Zukunftsblind und wirtschaftlich gefährlich

Die GOÄ-N wertet technische Leistungen aller Fächer (z.B. Labor, Sono, Röntgen, OPs) deutlich zwischen zehn und 50 Prozent ab, aber wertet nur marginal die sprechende Medizin auf. Damit wird für keine Fachgruppe auch nur ansatzweise ein Inflationsausgleich erreicht (+65 Prozent seit 1996). Nicht eingeführt wird zudem eine automatische Anpassung der Preise, eingeführt werden jedoch verdeckte Mengensteuerungsinstrumente.

Verdeckte Budgetierung und politische Steuerung

Durch die neue ,Gemeinsame Kommission', die geheim tagt, und finale Entscheidungsbefugnisse des Bundesministeriums für Gesundheit (BMG) gibt der ärztliche Berufsstand freiwillig seine Mitbestimmungsrechte bei der Preisfindung auf. Das BMG kann de facto die zukünftigen Preise der GOÄ selbst festlegen. Ob das BMG dabei mehr an die Beihilfe oder die Ärzteschaft denkt, ist nur ein Gedanke, den man nicht zu Ende denken will.

Rechts- und Versorgungsunsicherheit

Die politisch gewollte Umverteilung innerhalb der GOÄ-N widerspricht §11 BÄO und ist somit rechtswidrig – Klagen sind bereits in Vorbereitung. Gleichzeitig drohen Insolvenzen vor allem kleinerer und mittlerer fachärztlicher Praxen und somit Versorgungslücken in Stadt und Land, da durch die verminderten PKV-Einnahmen die bisherige Quersubventionierung der GKV-Patienten wegfällt.
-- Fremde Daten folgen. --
(* ===== verification/AdminDemo.v ===== *)
(** * A concrete protocol object

    A small codec, a configuration and two session objects on which the theorems
    about the admin protocol are instantiated and its handlers are run. *)
From S2P Require Import Prelude Base StdAlgo IntFormat FixTags Wire RawPassThrough Frame Message Validation.
From S2P Require Import TransportProfile SessionCore SessionStore MemoryStore AdminProtocol.
From stdpp Require Import pretty.
Open Scope Z_scope.

(** A frame of the toy codec is the type byte, the sequence number, and pairs of
    tag and integer value; the two flag tags carry booleans. *)
Fixpoint toy_fields (l : list Z) : list FieldView :=
  match l with
  | tag :: value :: rest =>
      (if tags.one_of [tags.kGapFillFlag; tags.kResetSeqNumFlag] tag
       then MkFieldView tag kFieldBoolean "" 0 0 0 (value =? 1)
       else MkFieldView tag kFieldInt "" value 0 0 false) :: toy_fields rest
  | _ => []
  end.

Definition toy_header (t : string) (seq : Z) : SessionHeaderView :=
  MkHeader "FIX.4.4" t "SERVER" "" "CLIENT" "" "" "" "" "" "" "" 0 seq 0 false false.

Definition toy_decoded (t seq : Z) (rest : list Z) : DecodedMessageView :=
  MkDecoded (MkMessageView (text_of [t]) (toy_fields rest) []) (toy_header (text_of [t]) seq) (t :: seq :: rest)
    (MkIssue ValidationIssueKind.kNone 0 "").

Definition toy_decode (frame : list Z) (verify : bool) : Result DecodedMessageView :=
  match frame with
  | t :: seq :: rest => Value (toy_decoded t seq rest)
  | _ => Error (status.FormatError "frame too short")
  end.

Definition toy_encode (m : MessageView) (o : EncodeOptions) : Result (list Z) :=
  Value (bytes (msg_type m) ++ [eo_msg_seq_num o] ++
         concat (map (fun f => if f_type f =? kFieldInt then [f_tag f; f_int_value f] else []) (view_fields m))).

Definition toy_dictionary : Dictionary := {|
  find_message := fun _ => true;
  find_field_enum_count := fun _ => None;
  is_enum_value_allowed := fun _ _ => true;
  validate_required_fields := fun _ => None;
|}.

Definition toy_codec : Codec := {|
  codec_dictionary := toy_dictionary;
  has_sse2 := false;
  DecodeFixMessageView := toy_decode;
  find_template := fun _ => None;
  EncodeFixMessageToBuffer := toy_encode;
  CurrentUtcTimestamp := fun _ => bytes "20240102-03:04:05";
|}.
#[export] Existing Instance toy_codec.

Definition toy_session_config : SessionConfig :=
  MkSessionConfig 7 (MkKey "FIX.4.4" "CLIENT" "SERVER" None None None) 1 "" 30 true.

Definition toy_config : AdminProtocolConfig :=
  MkAdminConfig toy_session_config Fix44 "FIX.4.4" "CLIENT" "SERVER" "" [] 30 0 0 [] kSeconds true
    false false false false false Compatible None.

(** Outbound number 1 is the Logon, 2 an application message, 3 was never stored. *)
Definition toy_order : list Z :=
  make_frame (bytes "FIX.4.4")
    (render [(35, bytes "D"); (34, bytes "2"); (49, bytes "CLIENT"); (56, bytes "SERVER"); (52, bytes "20240102-03:04:05")] 1
     ++ bytes "11=ORD1" ++ [1]) 1.

Definition toy_history : list StoreOp :=
  [StSaveOutbound (MkView 7 1 10 kAdmin [65; 1] 0); StSaveOutbound (MkView 7 2 11 0 toy_order 0);
   StSaveRecovery (MkRecovery 7 5 4 12 11 true)].
Definition toy_store : MemorySessionStore := store_run toy_history.

Definition toy_core (st : SessionState) : SessionCore :=
  MkCore toy_session_config st kDisconnected 5 4 12 11 None false 0 0 default_day_cut (-1) (Some Fix44).

Definition toy_admin (st : SessionState) : Admin MemorySessionStore :=
  MkAdmin toy_config (Some toy_store) (toy_core st) "" false 0 0 None [] [].

Lemma toy_store_ok : store_ok toy_store.
Proof. exact (proj1 (store_run_refines toy_history)). Qed.

(** An active session: the next inbound number is delivered, one ahead opens a
    gap, and once the gap is filled the kept frame comes out of the drain. *)
Example toy_delivers :
  map ref_storage (match snd (OnInboundSpan [68; 5] 100 (toy_admin kActive)) with
                   | Value ev => application_messages ev | Error _ => [] end) = [kEventStorage].
Proof. vm_compute. reflexivity. Qed.

Definition toy_gapped : Admin MemorySessionStore := fst (OnInboundSpan [68; 7] 100 (toy_admin kActive)).
Example toy_gap : state (ap_session toy_gapped) = kResendProcessing /\ ap_deferred_gap_frames toy_gapped = [[68; 7]].
Proof. vm_compute. split; reflexivity. Qed.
Zahlreiche Verschärfungen der Anforderungen ohne Ausgleich

Beispielhaft dürfen Wahlarztleistungen im Krankenhaus nur höchstpersönlich erbracht werden. Leistungen auf Verlangen müssen mit „V“ gekennzeichnet sein und deren Bezahlung kann abgelehnt werden. Für ganze Kapitel (E, M, N, O) wird die GOÄ-N jetzt unabdingbar. Von der fehlenden Möglichkeit zur Steigerung mal ganz abgesehen. Zusätzlich werden neue Software für die PKV-Abrechnung zu Lasten der Ärzteschaft und zugunsten der PKV-Kontrolle und PKV-Kosteneffizienz verpflichtend.

Kaum zu glauben, dass die BÄK diesen von Misstrauen gegenüber der Ärzteschaft durchzogenen Entwurf wirklich billigt und dem BÄT vorlegen will: Anforderungen und Pflichten werden verschärft, Preise bestenfalls minimal erhöht, neue Mechanismen zur Kontrolle eingeführt. Zudem kann die weitere Entwicklung der GOÄ-N in Zukunft dann auch gegen den Willen der Ärzte vorangetrieben werden.

Daher ist klar: die GOÄ-N darf in dieser Form nicht angenommen werden. Die BÄK muss die Interessen der Ärzteschaft besser vertreten, damit sie als alleiniger Verhandlungspartner weiterhin von allen ärztlichen Stakeholdern weiterhin akzeptiert wird. Oder, um es mit einem latinischen Sprichwort zu sagen: Ceterum censeo GOÄ-N esse reiciendam.